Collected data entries
====

(** * Ocient datasource: result shaping, value browsing and query assembly

    A shallow embedding of the Grafana datasource plugin for Ocient:
    - [GoTime]: the part of Go's [time.Parse] that the backend relies on;
    - [Plugin]: the Go backend ([LoadPluginSettings], [NewDatasource],
      [QueryData], [executeQuery], [convertToDataFrames], [query],
      [CheckHealth]);
    - [DataSource]: the TypeScript front end ([applyTemplateVariables] and
      its time macros, [filterQuery], [getSchemas], [getTables],
      [getColumns], [getDistinctValueCount], [getDistinctColumnValues]);
    - [QueryEditor]: the query builder (the handlers of columns and where
      clauses, the modal of distinct values, [buildQuery], and the
      loaders of the schema and table pickers).
    The theorems about these definitions follow the definitions. *)

From Stdlib Require Import ZArith String Ascii List Floats.PrimFloat.
From stdpp Require Import gmap strings list fin_maps pretty.

Set Warnings "-register-all".

(* ===================================================================== *)
(** ** Go's [time] package, as far as the backend uses it *)
(* ===================================================================== *)

Module GoTime.

(** A [time.Time] as its civil fields and the offset of its zone in
    seconds east of UTC.  [time.Parse] yields UTC when the text carries
    no zone. *)
Record Time : Type := mkTime {
  year : Z; month : Z; day : Z;
  hour : Z; minute : Z; second : Z; nanosecond : Z;
  zoneOffset : Z
}.

(** [time.Time{}]: January 1, year 1, 00:00:00 UTC. *)
Definition zeroTime : Time := mkTime 1 1 1 0 0 0 0 0.

(** [time.RFC3339] *)
Definition RFC3339 : string := "2006-01-02T15:04:05Z07:00".
(* ===== verification/Prelude.v ===== *)
(** * Redis 4.0.0: a verification of its core routines

    The repository holds the sources of Redis 1.3.6, 2.8.0 and 4.0.0 with their
    vendored dependencies.  This library models the 4.0.0 server, file names
    below being those of src/redis-4.0.0/src.

    ** How the program is put together, and where each part is

    A client's bytes are read into a query buffer, an sds (networking.c over
    sds.c); complete requests are cut from its front, inline ones by
    sdssplitargs, and become vectors of string objects (object.c), on which the
    handler of the command is called.  Handlers work on dictionaries (dict.c)
    from keys to values, which are strings or structures: integer sets
    (intset.c), ziplists (ziplist.c), skiplists (t_zset.c).  Persistence
    compresses strings (lzf_c.c, lzf_d.c) and sums what it writes (crc64.c).  In
    cluster mode a key belongs to a slot (keyHashSlot over crc16.c), and nodes
    agree on the owner of each slot by epochs, votes and failure reports
    (cluster.c).

    - Prelude: machine integers, buffers with checked accesses, bytes,
      automation.
    - Decimal: decimal notation as a specification.  Util: util.c, digits10,
      ll2string, string2ll, string2l.  Glob: util.c, stringmatchlen.
    - Endianconv: endianconv.c.  Intset: intset.c.
    - Sds: sds.h and sds.c, headers, allocation, growth, copies.  SdsString:
      numbers, trimming, ranges, comparison, splitting and joining, printf,
      quoted representation.  SdsArgs: sdssplitargs.  SdsFmt: sdscatfmt.
    - Object: the string objects of object.c.
    - Networking: networking.c from readQueryFromClient to the call of
      processCommand.  Requests: its behaviour on streams of RESP requests.
    - Dict: dict.c, tables and operations.  DictMap: they are finite maps.
      DictScan: dictScan.
    - Ziplist: ziplist.c.  ZipRep: what its bytes stand for.  ZipUpdate: the
      cascade of updates.  ZipInsert, ZipDelete, ZipList: what its operations do
      to a list of strings.  ZipRefine: sequences of calls, and merging.
    - Zskiplist: t_zset.c, the skiplist.  ZslSpec: what it stands for, and its
      searches.  ZslInsert, ZslDelete, ZslRange, ZslRank: its operations.
      ZslRefine: it is an ordered list.
    - Lzf: lzf_c.c and lzf_d.c.  Crc: crc16.c and crc64.c.
    - KeySlot: cluster.c, keyHashSlot.  Cluster: the state one cluster node
      keeps (slot table, nodes, epochs, failure reports, manual failover) and
      the operations on it.

    Definitions keep the names of the C functions and of the struct fields.

    ** Conventions

    A C integer is a Z with its wrap-around written out (u8 to u64, i8 to i64
    below).  An object in memory is a list of bytes; an access outside it has
    no behaviour in C, so every operation that touches memory returns an
    option, and None is such an access, a failed serverAssert, a NULL
    dereference, or a loop that has run out of fuel.  A theorem that an
    operation returns Some therefore states memory safety and termination as
    well; no theorem has success as a premise where the code is meant to
    succeed, and where a theorem says that the code goes wrong it gives the
    value returned, or None for every fuel that suffices elsewhere.  What
    allocation leaves in fresh memory is an arbitrary function.  zmalloc ends
    the process when memory is exhausted, so it never returns NULL.  The host
    is amd64: little-endian, char signed, long of 64 bits.

    Overflow of a signed integer has no behaviour in C either.  It is modelled
    as the wrap-around of the machine in the places where the code can meet it
    (sdsll2str on LLONG_MIN, sdsrange up to INT_MAX), which are listed as
    findings; elsewhere the theorems bound the operands.

    Each call that reads a clock has its own argument, so that two reads may
    give different times.  Code outside src/ and the parts of the server
    behind an interface are parameters: the class Server (Networking) is what
    the request parser needs of the rest of the server, with the laws
    ServerLaws (Requests), which an instance satisfies; the class Score
    (Zskiplist) is the order of the doubles; the hash function of a
    dictionary, its key comparison and the number of keys in a slot are
    arguments.

    Fuel is a bound computed from the arguments, never a premise: the length of
    the buffer that a loop walks, the number of buckets that a table has, 64
    for the doublings of a size, the length of the pattern and the string for
    the recursion of the glob matcher, the length of a skiplist.  Each
    specification shows that it is enough.

    ** What the theorems show

    - Refinement of an abstract data type by every sequence of calls: an intset
      is a finite set of integers, a ziplist is a list of strings, whatever the
      encodings of its entries and the cascades of updates, a dictionary at any
      stage of rehashing is a finite map, an sds is a byte string whose header
      type is large enough, a skiplist is a list of members in strictly
      increasing order whose levels, spans and backward pointers are determined
      by the heights of its nodes.
    - dictScan returns every element that stays in the dictionary although the
      tables grow or shrink between two calls, unless a call meets a dictionary
      that is being rehashed to a smaller table; for that case a scan that
      misses an element is exhibited.  Scanning and rehashing terminate.
    - Requests: a stream of well-formed RESP requests that arrives in pieces of
      any sizes makes the server run exactly its commands, in order.
    - Round trips: integers and their notation, quoted strings and
      sdssplitargs, split and join, LZF, byte order.
    - Equivalence with reference definitions: the glob matcher against the
      matching relation of patterns, table driven checksums against polynomial
      division bit by bit, the printers against the decimal notation, sdscatfmt
      against the pieces of a format, string operations against lists of bytes.
    - Errors: truncated or malicious LZF input, unbalanced quotes, numbers that
      are not canonical or do not fit.
    - Cluster: one vote per epoch, the exact conditions of a vote, rebinding of
      slots by updates with the slot table and the bitmaps in agreement,
      resolution of configEpoch collisions.  Over any history of gossip, a node
      is flagged FAIL exactly when the reports kept, each of a different node
      that reported it while it was a master and not long ago, and this node, if
      it is a master, reach the quorum.
    - Defects that modelling showed are stated about the code as it is: a
      character class against an empty string, a replica without a master, a
      scan during a shrink, the 64k limit applied to a whole buffer, a ziplist
      merged with an empty one, the result of clusterDelNodeSlots.

    ** What is not modelled

    - The commands and the key space (db.c, t_*.c, multi.c), replication.c,
      sentinel.c, the main loop and server.c, scripts and modules.
    - System calls, timers, threads and processes: ae.c, anet.c, bio.c, aof.c,
      rio.c, rdb.c.
    - Floating point: ld2string and string2ld, INCRBYFLOAT, hyperloglog.c, geo.c.
      Scores are doubles other than NaN, of which the model keeps only the
      order.
    - Of cluster.c: messages as bytes, clusterCron, the failover of a replica,
      getNodeByQuery, nodes.conf and the CLUSTER command.  Of the gossip
      section: what it does to addresses, pong times and unknown nodes.
    - Of util.c: memtoll, the conversions of long double, random identifiers,
      paths.  Of dict.c: iterators, random keys, fingerprints, statistics.
    - quicklist.c, zipmap.c, rax.c, adlist.c, and Redis 1.3.6 and 2.8.0, earlier
      releases of the same program, and the vendored libraries in deps.

    ** This file

    Shared vocabulary: the machine integers of the C code, raw memory buffers
    with checked accesses, little-endian byte encodings, and the automation the
    component files use. *)

From Stdlib Require Import Ascii String.
From Stdlib Require Export ZArith Lia.
From stdpp Require Export base numbers list option sets sorting.
Export Stdlib.Strings.String.StringSyntax.

Declare Scope redis_scope.
Delimit Scope redis_scope with redis.
Open Scope Z_scope.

====

Emit only the final stretch of the records: the line containing "From Stdlib Require Export ZArith Lia." through the end, each line exactly as it stands.

REPLY |
From Stdlib Require Export ZArith Lia.
From stdpp Require Export base numbers list option sets sorting.
Export Stdlib.Strings.String.StringSyntax.

Declare Scope redis_scope.
Delimit Scope redis_scope with redis.
Open Scope Z_scope.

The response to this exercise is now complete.